Stored items

+ + + +

(** The account [require_or_from] hands out is dirty and has the core the views show, or
    that of the default. *)
Lemma require_or_from_ok s a rc d : state_inv s -> account_ok a d ->
  exists s' e acc, require_or_from a rc d (fun x => x) s = Ret tt s' /\
    wrote a (Some (core_of acc)) s s' /\ st_cache s' !! a = Some e /\ e_account e = Some acc /\
    is_dirty e = true /\ account_ok a acc /\ core_of acc = default (core_of d) (snd (views s a)).
Proof.
  intros Hs Hd. unfold require_or_from. unfold bind at 1.
  destruct (load_entry_ok s a Hs) as (s1 & e0 & -> & Hq & He0). pose proof (proj1 Hq) as Hs1.
  set (acc := match e_account e0 with Some acc => acc | None => d end).
  assert (Hacc : account_ok a acc).
  { unfold acc. destruct (e_account e0) eqn:H0; [|done]. by apply (si_cache _ Hs1 _ _ He0). }
  assert (Hcore : core_of acc = default (core_of d) (snd (views s a))).
  { rewrite <- (proj1 (proj2 Hq)), (views_cached _ _ _ He0). unfold acc. cbn. by destruct (e_account e0). }
  set (e1 := mkAccountEntry (Some acc) (e_old_balance e0) EntryDirty).
  pose proof (note_put_ok s1 a e0 e1 Hs1 He0 (entry_ok_set a acc e1 Hacc) eq_refl) as Hw.
  destruct (record_fields a (entry_clone_dirty <$> st_cache s1 !! a) s1) as (_ & _ & Hcache & _).
  fold (note_cache a s1) in Hcache. cbn [bind modify get put_entry expect]. unfold bind at 1. cbn.
  rewrite Hcache in Hw |- *. rewrite He0. cbn. fold acc. fold e1. rewrite ?Hcache.
  apply (quiet_wrote _ _ _ _ _ Hq) in Hw. cbn in Hw.
  destruct rc.
  - unfold bind. destruct (refresh_ok _ RequireCode a acc (proj1 Hw) Hacc) as (acc' & b & -> & Hb & Hsame & _).
    cbn. set (s2 := set_st_cache (<[a:=e1]> (st_cache s1)) (note_cache a s1)) in *.
    set (e2 := mkAccountEntry (Some acc') (e_old_balance e0) EntryDirty).
    eexists _, e2, acc'. split; [done|]. split_and!; [|cbn; by rewrite lookup_insert_eq|done|done|apply Hsame|].
    + apply (wrote_put s (set_db b s2) a (Some (core_of acc)) e2); [|intros ? [= <-]; apply Hsame|done].
      eapply wrote_quiet; [exact Hw|]. apply quiet_db; [apply Hw|done].
    + by rewrite (proj1 Hsame).
  - eexists _, e1, acc. split; [done|]. split; [exact Hw|]. cbn. rewrite lookup_insert_eq. done.
Qed.

Lemma update_account_ok s s' a v e acc acc' f : wrote a v s s' -> st_cache s' !! a = Some e ->
  e_account e = Some acc -> is_dirty e = true -> f acc = Some acc' -> account_ok a acc' ->
  exists s'', update_account a f s' = Ret tt s'' /\ wrote a (Some (core_of acc')) s s''.
Proof.
  intros Hw He Hacc Hd Hf Hok. unfold update_account, bind, get, expect, put_entry. cbn.
  rewrite He. cbn. rewrite Hacc. cbn. rewrite Hf. cbn. eexists. split; [done|].
  apply (wrote_put _ _ _ _ (set_account acc' e) Hw); [by apply entry_ok_set|done].
Qed.

Lemma modify_account_ok s a rc d f (P : Account L -> Prop) : state_inv s -> account_ok a d ->
  (forall acc, account_ok a acc -> core_of acc = default (core_of d) (snd (views s a)) ->
    exists acc', f acc = Some acc' /\ account_ok a acc' /\ P acc') ->
  exists s1 s' acc', require_or_from a rc d (fun x => x) s = Ret tt s1 /\ update_account a f s1 = Ret tt s' /\
    P acc' /\ wrote a (Some (core_of acc')) s s'.
Proof.
  intros Hs Hd Hf.
  destruct (require_or_from_ok s a rc d Hs Hd) as (s1 & e & acc & Hr & Hw & He & Hacc & Hdirty & Hok & Hc).
  destruct (Hf acc Hok Hc) as (acc' & Hfa & Hok' & HP).
  destruct (update_account_ok s s1 a _ e acc acc' f Hw He Hacc Hdirty Hfa Hok') as (s' & Hu & Hw').
  by exists s1, s', acc'.
Qed.

(** ** Simulation *)

Definition world_of (E : Z -> bool * option core) : world := fun a => interp db a <$> snd (E a).

(** Root of the storage of an address at the last commit. *)
Definition original_root (o : option core) : Z := default KECCAK_NULL_RLP (c_original_root <$> o).

(** The checkpoints agree with the current state on these roots. *)
Definition uniform (s : St) : Prop :=
  Forall (fun E : Z -> bool * option core =>
    forall a, original_root (snd (E a)) = original_root (snd (views s a))) (levels s).

(** The current views and those of every checkpoint show the specification's worlds. *)
Definition sim (s : St) (st : world * list world) : Prop :=
  state_inv s /\ world_of (views s) ≡ fst st /\
  Forall2 (fun E w => world_of E ≡ w) (levels s) (snd st) /\ uniform s.

Lemma uniform_pw Es Es' (V V' : Z -> bool * option core) : Forall2 pw Es Es' ->
  (forall a, original_root (snd (V a)) = original_root (snd (V' a))) ->
  Forall (fun E : Z -> bool * option core => forall a, original_root (snd (E a)) = original_root (snd (V' a))) Es' ->
  Forall (fun E : Z -> bool * option core => forall a, original_root (snd (E a)) = original_root (snd (V a))) Es.
Proof.
  intros Hp HV. induction Hp as [|E E' Es Es' HE _ IH]; inversion 1; subst; constructor; [|by apply IH].
  intros a. rewrite HE, HV. auto.
Qed.

Lemma world_pw E E' : pw E E' -> world_of E ≡ world_of E'.
Proof. intros H a. unfold world_of. by rewrite H. Qed.

Lemma levels_sim Es Es' ws : Forall2 pw Es Es' -> Forall2 (fun E w => world_of E ≡ w) Es' ws ->
  Forall2 (fun E w => world_of E ≡ w) Es ws.
Proof.
  intros Hp. revert ws. induction Hp as [|E E' Es Es' HE _ IH]; inversion 1; subst; constructor; [|by apply IH].
  intros a. etrans; [by apply world_pw|]. done.
Qed.

Lemma sim_quiet s s' st : sim s st -> quiet s s' -> sim s' st.
Proof.
  intros (Hs & Hw & Hl & Hu) Hq. split_and!; [apply Hq| | |].
  - intros a. etrans; [|apply Hw]. apply world_pw, Hq.
  - eapply levels_sim; [|done]. by apply quiet_levels.
  - eapply uniform_pw; [by apply quiet_levels| |done]. intros a. by rewrite (proj1 (proj2 Hq)).
Qed.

+ + + +

_TASK DESCRIPTION_
Return all the data above, unaltered and complete.

_ANSWER SPACE_
(** The account [require_or_from] hands out is dirty and has the core the views show, or
    that of the default. *)
Lemma require_or_from_ok s a rc d : state_inv s -> account_ok a d ->
  exists s' e acc, require_or_from a rc d (fun x => x) s = Ret tt s' /\
    wrote a (Some (core_of acc)) s s' /\ st_cache s' !! a = Some e /\ e_account e = Some acc /\
    is_dirty e = true /\ account_ok a acc /\ core_of acc = default (core_of d) (snd (views s a)).
Proof.
  intros Hs Hd. unfold require_or_from. unfold bind at 1.
  destruct (load_entry_ok s a Hs) as (s1 & e0 & -> & Hq & He0). pose proof (proj1 Hq) as Hs1.
  set (acc := match e_account e0 with Some acc => acc | None => d end).
  assert (Hacc : account_ok a acc).
  { unfold acc. destruct (e_account e0) eqn:H0; [|done]. by apply (si_cache _ Hs1 _ _ He0). }
  assert (Hcore : core_of acc = default (core_of d) (snd (views s a))).
  { rewrite <- (proj1 (proj2 Hq)), (views_cached _ _ _ He0). unfold acc. cbn. by destruct (e_account e0). }
  set (e1 := mkAccountEntry (Some acc) (e_old_balance e0) EntryDirty).
  pose proof (note_put_ok s1 a e0 e1 Hs1 He0 (entry_ok_set a acc e1 Hacc) eq_refl) as Hw.
  destruct (record_fields a (entry_clone_dirty <$> st_cache s1 !! a) s1) as (_ & _ & Hcache & _).
  fold (note_cache a s1) in Hcache. cbn [bind modify get put_entry expect]. unfold bind at 1. cbn.
  rewrite Hcache in Hw |- *. rewrite He0. cbn. fold acc. fold e1. rewrite ?Hcache.
  apply (quiet_wrote _ _ _ _ _ Hq) in Hw. cbn in Hw.
  destruct rc.
  - unfold bind. destruct (refresh_ok _ RequireCode a acc (proj1 Hw) Hacc) as (acc' & b & -> & Hb & Hsame & _).
    cbn. set (s2 := set_st_cache (<[a:=e1]> (st_cache s1)) (note_cache a s1)) in *.
    set (e2 := mkAccountEntry (Some acc') (e_old_balance e0) EntryDirty).
    eexists _, e2, acc'. split; [done|]. split_and!; [|cbn; by rewrite lookup_insert_eq|done|done|apply Hsame|].
    + apply (wrote_put s (set_db b s2) a (Some (core_of acc)) e2); [|intros ? [= <-]; apply Hsame|done].
      eapply wrote_quiet; [exact Hw|]. apply quiet_db; [apply Hw|done].
    + by rewrite (proj1 Hsame).
  - eexists _, e1, acc. split; [done|]. split; [exact Hw|]. cbn. rewrite lookup_insert_eq. done.
Qed.

Lemma update_account_ok s s' a v e acc acc' f : wrote a v s s' -> st_cache s' !! a = Some e ->
  e_account e = Some acc -> is_dirty e = true -> f acc = Some acc' -> account_ok a acc' ->
  exists s'', update_account a f s' = Ret tt s'' /\ wrote a (Some (core_of acc')) s s''.
Proof.
  intros Hw He Hacc Hd Hf Hok. unfold update_account, bind, get, expect, put_entry. cbn.
  rewrite He. cbn. rewrite Hacc. cbn. rewrite Hf. cbn. eexists. split; [done|].
  apply (wrote_put _ _ _ _ (set_account acc' e) Hw); [by apply entry_ok_set|done].
Qed.

Lemma modify_account_ok s a rc d f (P : Account L -> Prop) : state_inv s -> account_ok a d ->
  (forall acc, account_ok a acc -> core_of acc = default (core_of d) (snd (views s a)) ->
    exists acc', f acc = Some acc' /\ account_ok a acc' /\ P acc') ->
  exists s1 s' acc', require_or_from a rc d (fun x => x) s = Ret tt s1 /\ update_account a f s1 = Ret tt s' /\
    P acc' /\ wrote a (Some (core_of acc')) s s'.
Proof.
  intros Hs Hd Hf.
  destruct (require_or_from_ok s a rc d Hs Hd) as (s1 & e & acc & Hr & Hw & He & Hacc & Hdirty & Hok & Hc).
  destruct (Hf acc Hok Hc) as (acc' & Hfa & Hok' & HP).
  destruct (update_account_ok s s1 a _ e acc acc' f Hw He Hacc Hdirty Hfa Hok') as (s' & Hu & Hw').
  by exists s1, s', acc'.
Qed.

(** ** Simulation *)

Definition world_of (E : Z -> bool * option core) : world := fun a => interp db a <$> snd (E a).

(** Root of the storage of an address at the last commit. *)
Definition original_root (o : option core) : Z := default KECCAK_NULL_RLP (c_original_root <$> o).

(** The checkpoints agree with the current state on these roots. *)
Definition uniform (s : St) : Prop :=
  Forall (fun E : Z -> bool * option core =>
    forall a, original_root (snd (E a)) = original_root (snd (views s a))) (levels s).

(** The current views and those of every checkpoint show the specification's worlds. *)
Definition sim (s : St) (st : world * list world) : Prop :=
  state_inv s /\ world_of (views s) ≡ fst st /\
  Forall2 (fun E w => world_of E ≡ w) (levels s) (snd st) /\ uniform s.

Lemma uniform_pw Es Es' (V V' : Z -> bool * option core) : Forall2 pw Es Es' ->
  (forall a, original_root (snd (V a)) = original_root (snd (V' a))) ->
  Forall (fun E : Z -> bool * option core => forall a, original_root (snd (E a)) = original_root (snd (V' a))) Es' ->
  Forall (fun E : Z -> bool * option core => forall a, original_root (snd (E a)) = original_root (snd (V a))) Es.
Proof.
  intros Hp HV. induction Hp as [|E E' Es Es' HE _ IH]; inversion 1; subst; constructor; [|by apply IH].
  intros a. rewrite HE, HV. auto.
Qed.

Lemma world_pw E E' : pw E E' -> world_of E ≡ world_of E'.
Proof. intros H a. unfold world_of. by rewrite H. Qed.

Lemma levels_sim Es Es' ws : Forall2 pw Es Es' -> Forall2 (fun E w => world_of E ≡ w) Es' ws ->
  Forall2 (fun E w => world_of E ≡ w) Es ws.
Proof.
  intros Hp. revert ws. induction Hp as [|E E' Es Es' HE _ IH]; inversion 1; subst; constructor; [|by apply IH].
  intros a. etrans; [by apply world_pw|]. done.
Qed.

Lemma sim_quiet s s' st : sim s st -> quiet s s' -> sim s' st.
Proof.
  intros (Hs & Hw & Hl & Hu) Hq. split_and!; [apply Hq| | |].
  - intros a. etrans; [|apply Hw]. apply world_pw, Hq.
  - eapply levels_sim; [|done]. by apply quiet_levels.
  - eapply uniform_pw; [by apply quiet_levels| |done]. intros a. by rewrite (proj1 (proj2 Hq)).
Qed.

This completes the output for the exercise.